• _EXERCISE_: Scan the entries below and extract each line with the word "Husers" in it.

• _INFORMATION GIVEN_:
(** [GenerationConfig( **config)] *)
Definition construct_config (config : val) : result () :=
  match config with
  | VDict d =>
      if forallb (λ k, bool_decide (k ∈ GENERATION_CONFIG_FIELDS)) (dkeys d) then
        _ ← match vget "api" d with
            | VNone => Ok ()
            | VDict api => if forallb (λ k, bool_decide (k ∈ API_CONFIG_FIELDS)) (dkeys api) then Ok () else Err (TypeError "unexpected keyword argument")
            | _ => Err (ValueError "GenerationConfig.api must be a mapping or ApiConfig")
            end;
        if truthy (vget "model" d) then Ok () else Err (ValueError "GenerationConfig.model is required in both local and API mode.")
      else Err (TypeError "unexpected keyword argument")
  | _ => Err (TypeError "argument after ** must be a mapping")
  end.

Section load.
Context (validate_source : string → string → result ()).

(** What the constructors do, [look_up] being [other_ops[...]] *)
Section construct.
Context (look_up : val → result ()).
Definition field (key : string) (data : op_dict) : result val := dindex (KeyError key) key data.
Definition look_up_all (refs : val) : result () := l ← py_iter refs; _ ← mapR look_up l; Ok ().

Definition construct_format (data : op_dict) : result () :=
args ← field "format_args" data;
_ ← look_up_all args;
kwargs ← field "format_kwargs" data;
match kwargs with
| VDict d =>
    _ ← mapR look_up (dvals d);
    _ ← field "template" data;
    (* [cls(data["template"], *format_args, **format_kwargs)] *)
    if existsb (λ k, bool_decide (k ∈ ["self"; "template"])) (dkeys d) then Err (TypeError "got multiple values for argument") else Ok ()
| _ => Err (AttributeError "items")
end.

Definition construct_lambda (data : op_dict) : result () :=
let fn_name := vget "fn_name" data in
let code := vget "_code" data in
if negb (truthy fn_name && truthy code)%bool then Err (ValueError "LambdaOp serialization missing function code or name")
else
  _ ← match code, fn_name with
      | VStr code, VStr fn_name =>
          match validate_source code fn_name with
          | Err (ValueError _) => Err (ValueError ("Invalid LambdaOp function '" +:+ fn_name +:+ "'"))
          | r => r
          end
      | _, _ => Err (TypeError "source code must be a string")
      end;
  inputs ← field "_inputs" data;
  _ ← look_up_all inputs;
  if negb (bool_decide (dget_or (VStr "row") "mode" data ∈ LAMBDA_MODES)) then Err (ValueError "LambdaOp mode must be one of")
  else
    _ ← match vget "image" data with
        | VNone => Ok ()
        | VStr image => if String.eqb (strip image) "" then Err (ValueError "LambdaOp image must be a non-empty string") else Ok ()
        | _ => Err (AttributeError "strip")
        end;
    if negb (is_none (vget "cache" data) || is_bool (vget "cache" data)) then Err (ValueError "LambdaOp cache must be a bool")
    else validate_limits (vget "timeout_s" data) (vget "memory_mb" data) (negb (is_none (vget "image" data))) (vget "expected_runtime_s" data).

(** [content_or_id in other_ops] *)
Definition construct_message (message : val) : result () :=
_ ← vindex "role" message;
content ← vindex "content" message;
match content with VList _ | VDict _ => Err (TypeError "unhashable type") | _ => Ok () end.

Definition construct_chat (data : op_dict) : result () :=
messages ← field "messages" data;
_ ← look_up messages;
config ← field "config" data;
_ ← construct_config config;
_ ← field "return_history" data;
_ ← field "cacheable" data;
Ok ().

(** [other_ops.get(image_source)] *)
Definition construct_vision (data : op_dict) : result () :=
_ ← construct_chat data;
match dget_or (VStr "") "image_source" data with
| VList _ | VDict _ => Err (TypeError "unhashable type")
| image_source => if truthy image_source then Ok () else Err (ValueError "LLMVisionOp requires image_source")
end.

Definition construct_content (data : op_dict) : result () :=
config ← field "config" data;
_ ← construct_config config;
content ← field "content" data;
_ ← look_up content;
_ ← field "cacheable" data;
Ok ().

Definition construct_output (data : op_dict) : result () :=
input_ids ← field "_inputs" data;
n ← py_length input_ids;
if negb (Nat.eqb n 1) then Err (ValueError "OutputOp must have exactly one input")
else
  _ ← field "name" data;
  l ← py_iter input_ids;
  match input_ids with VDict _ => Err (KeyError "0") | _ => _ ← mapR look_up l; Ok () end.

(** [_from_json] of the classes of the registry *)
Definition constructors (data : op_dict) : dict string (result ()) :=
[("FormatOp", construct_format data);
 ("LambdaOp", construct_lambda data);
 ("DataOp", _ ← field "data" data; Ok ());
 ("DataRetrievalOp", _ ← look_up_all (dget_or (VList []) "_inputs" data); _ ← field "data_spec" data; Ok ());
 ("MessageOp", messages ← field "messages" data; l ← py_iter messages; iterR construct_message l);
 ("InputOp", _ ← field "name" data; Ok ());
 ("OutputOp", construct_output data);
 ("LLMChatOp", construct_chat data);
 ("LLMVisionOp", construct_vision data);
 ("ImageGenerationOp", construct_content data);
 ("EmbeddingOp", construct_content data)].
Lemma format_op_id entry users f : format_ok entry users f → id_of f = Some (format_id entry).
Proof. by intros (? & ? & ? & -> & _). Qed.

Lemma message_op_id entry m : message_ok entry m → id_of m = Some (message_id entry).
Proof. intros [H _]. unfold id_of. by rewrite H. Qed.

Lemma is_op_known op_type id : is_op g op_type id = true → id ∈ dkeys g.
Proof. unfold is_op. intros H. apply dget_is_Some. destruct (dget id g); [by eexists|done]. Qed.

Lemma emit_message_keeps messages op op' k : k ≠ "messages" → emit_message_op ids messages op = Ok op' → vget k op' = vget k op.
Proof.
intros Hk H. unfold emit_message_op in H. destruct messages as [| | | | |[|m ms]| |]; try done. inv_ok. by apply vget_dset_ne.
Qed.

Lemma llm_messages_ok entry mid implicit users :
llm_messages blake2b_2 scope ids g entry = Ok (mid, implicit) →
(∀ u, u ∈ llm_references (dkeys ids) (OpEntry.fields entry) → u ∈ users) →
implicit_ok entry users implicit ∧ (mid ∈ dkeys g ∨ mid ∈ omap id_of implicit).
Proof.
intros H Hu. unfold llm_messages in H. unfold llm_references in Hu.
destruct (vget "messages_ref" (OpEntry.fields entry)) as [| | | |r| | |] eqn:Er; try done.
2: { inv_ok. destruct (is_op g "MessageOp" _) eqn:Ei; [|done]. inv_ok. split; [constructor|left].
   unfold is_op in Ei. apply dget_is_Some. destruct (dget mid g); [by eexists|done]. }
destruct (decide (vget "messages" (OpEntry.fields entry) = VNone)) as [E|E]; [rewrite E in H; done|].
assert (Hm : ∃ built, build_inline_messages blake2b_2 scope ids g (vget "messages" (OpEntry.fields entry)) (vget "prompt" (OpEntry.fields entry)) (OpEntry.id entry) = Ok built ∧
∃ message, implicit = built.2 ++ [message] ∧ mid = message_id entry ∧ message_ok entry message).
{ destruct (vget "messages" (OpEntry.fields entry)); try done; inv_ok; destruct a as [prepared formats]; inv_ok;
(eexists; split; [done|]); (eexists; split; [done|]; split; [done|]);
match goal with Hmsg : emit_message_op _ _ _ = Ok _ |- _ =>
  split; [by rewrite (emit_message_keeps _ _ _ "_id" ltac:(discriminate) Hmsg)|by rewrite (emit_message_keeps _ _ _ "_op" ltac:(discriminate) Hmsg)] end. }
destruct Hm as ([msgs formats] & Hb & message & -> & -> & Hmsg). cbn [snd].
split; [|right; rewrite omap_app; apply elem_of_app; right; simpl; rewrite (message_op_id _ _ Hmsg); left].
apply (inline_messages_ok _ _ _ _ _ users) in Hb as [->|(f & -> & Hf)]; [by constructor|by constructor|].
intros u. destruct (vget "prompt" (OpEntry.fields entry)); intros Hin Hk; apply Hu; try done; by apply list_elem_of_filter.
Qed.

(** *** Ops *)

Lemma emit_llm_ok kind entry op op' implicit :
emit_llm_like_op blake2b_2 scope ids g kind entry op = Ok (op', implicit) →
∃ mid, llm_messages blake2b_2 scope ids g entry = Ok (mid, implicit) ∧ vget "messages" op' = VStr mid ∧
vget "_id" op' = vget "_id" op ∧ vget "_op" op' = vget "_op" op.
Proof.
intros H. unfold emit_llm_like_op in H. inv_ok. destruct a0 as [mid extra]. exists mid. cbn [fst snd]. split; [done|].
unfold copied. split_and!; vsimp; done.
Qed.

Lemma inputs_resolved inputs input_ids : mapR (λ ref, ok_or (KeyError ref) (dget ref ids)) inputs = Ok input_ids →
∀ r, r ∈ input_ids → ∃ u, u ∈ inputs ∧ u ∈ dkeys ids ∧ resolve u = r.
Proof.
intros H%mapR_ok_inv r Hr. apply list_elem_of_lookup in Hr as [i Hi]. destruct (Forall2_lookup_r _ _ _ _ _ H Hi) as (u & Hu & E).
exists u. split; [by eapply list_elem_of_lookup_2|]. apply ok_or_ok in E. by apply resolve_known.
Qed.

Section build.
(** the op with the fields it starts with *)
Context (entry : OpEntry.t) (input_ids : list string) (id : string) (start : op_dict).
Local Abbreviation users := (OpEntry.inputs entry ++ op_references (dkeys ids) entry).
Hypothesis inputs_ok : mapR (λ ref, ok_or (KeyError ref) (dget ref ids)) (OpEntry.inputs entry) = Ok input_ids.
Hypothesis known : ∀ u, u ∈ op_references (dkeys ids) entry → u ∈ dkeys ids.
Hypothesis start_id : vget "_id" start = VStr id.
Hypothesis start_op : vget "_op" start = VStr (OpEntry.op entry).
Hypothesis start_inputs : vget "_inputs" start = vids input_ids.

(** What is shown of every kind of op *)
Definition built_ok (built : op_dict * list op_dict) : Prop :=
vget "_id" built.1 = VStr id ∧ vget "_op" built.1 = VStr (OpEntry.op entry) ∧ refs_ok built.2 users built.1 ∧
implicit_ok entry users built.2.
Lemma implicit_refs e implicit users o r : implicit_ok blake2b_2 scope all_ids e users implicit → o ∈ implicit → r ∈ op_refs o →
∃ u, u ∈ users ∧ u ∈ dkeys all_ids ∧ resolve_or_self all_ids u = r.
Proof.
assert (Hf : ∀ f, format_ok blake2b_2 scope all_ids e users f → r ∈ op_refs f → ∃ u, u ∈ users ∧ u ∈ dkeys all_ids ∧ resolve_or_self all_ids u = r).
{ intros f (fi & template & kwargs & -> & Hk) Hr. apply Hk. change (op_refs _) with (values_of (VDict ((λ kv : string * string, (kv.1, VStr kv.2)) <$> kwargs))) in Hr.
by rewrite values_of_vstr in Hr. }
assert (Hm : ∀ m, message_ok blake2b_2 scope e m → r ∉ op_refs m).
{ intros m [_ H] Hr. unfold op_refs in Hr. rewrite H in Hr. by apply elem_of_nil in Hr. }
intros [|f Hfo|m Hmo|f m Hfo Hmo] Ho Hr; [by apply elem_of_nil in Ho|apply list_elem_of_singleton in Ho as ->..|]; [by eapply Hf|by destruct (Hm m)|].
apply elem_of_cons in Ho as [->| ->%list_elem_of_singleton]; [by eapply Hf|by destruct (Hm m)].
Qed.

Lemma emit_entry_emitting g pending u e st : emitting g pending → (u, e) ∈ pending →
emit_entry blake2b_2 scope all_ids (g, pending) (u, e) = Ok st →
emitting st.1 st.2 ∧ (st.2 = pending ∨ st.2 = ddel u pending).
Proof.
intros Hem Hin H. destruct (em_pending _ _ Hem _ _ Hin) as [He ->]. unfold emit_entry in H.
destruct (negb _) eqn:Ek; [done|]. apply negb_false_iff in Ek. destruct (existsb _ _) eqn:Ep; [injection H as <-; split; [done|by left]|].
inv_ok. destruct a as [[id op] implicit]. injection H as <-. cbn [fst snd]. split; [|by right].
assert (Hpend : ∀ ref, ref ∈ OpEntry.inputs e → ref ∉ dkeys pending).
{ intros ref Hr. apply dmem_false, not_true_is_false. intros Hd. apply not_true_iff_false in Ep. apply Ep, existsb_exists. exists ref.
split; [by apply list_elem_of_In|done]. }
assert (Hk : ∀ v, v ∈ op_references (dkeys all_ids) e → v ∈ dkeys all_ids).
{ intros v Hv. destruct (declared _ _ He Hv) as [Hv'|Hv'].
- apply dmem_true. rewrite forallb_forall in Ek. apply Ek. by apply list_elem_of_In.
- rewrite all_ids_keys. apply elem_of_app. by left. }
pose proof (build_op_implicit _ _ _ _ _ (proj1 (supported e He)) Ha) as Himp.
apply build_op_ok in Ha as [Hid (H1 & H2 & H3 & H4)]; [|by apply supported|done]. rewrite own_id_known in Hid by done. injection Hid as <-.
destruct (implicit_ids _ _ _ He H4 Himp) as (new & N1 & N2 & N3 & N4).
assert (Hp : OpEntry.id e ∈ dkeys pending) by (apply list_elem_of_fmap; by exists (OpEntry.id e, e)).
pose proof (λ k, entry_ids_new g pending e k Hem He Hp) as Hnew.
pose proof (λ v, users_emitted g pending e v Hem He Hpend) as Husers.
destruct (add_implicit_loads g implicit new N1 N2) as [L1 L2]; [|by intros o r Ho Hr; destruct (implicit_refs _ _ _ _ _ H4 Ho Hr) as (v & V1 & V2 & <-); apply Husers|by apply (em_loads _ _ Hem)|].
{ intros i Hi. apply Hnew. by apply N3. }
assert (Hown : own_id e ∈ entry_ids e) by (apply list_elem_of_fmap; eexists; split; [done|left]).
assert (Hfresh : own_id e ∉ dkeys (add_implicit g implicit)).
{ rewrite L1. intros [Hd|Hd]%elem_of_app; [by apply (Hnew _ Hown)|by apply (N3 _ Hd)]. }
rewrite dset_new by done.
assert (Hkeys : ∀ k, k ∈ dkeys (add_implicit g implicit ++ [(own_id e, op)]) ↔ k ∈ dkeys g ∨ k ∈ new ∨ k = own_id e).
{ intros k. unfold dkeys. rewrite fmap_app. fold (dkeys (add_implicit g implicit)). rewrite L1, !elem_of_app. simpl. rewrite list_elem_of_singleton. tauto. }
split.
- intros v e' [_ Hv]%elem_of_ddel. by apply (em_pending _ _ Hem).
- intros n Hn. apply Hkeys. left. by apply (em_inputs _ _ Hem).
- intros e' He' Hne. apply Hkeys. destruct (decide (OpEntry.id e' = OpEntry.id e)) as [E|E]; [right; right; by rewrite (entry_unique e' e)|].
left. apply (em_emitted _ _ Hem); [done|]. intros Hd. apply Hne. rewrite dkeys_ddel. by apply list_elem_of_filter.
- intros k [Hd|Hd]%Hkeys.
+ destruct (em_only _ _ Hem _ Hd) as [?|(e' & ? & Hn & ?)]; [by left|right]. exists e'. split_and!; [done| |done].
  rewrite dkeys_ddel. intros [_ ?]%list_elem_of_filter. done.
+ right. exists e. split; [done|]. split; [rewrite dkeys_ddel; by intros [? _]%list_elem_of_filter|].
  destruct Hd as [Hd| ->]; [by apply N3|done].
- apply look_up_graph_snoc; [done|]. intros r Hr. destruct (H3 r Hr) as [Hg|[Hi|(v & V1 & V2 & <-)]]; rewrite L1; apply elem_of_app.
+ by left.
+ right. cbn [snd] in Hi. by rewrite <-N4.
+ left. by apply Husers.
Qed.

• _RESULT_:
pose proof (λ v, users_emitted g pending e v Hem He Hpend) as Husers.
destruct (add_implicit_loads g implicit new N1 N2) as [L1 L2]; [|by intros o r Ho Hr; destruct (implicit_refs _ _ _ _ _ H4 Ho Hr) as (v & V1 & V2 & <-); apply Husers|by apply (em_loads _ _ Hem)|].
+ left. by apply Husers.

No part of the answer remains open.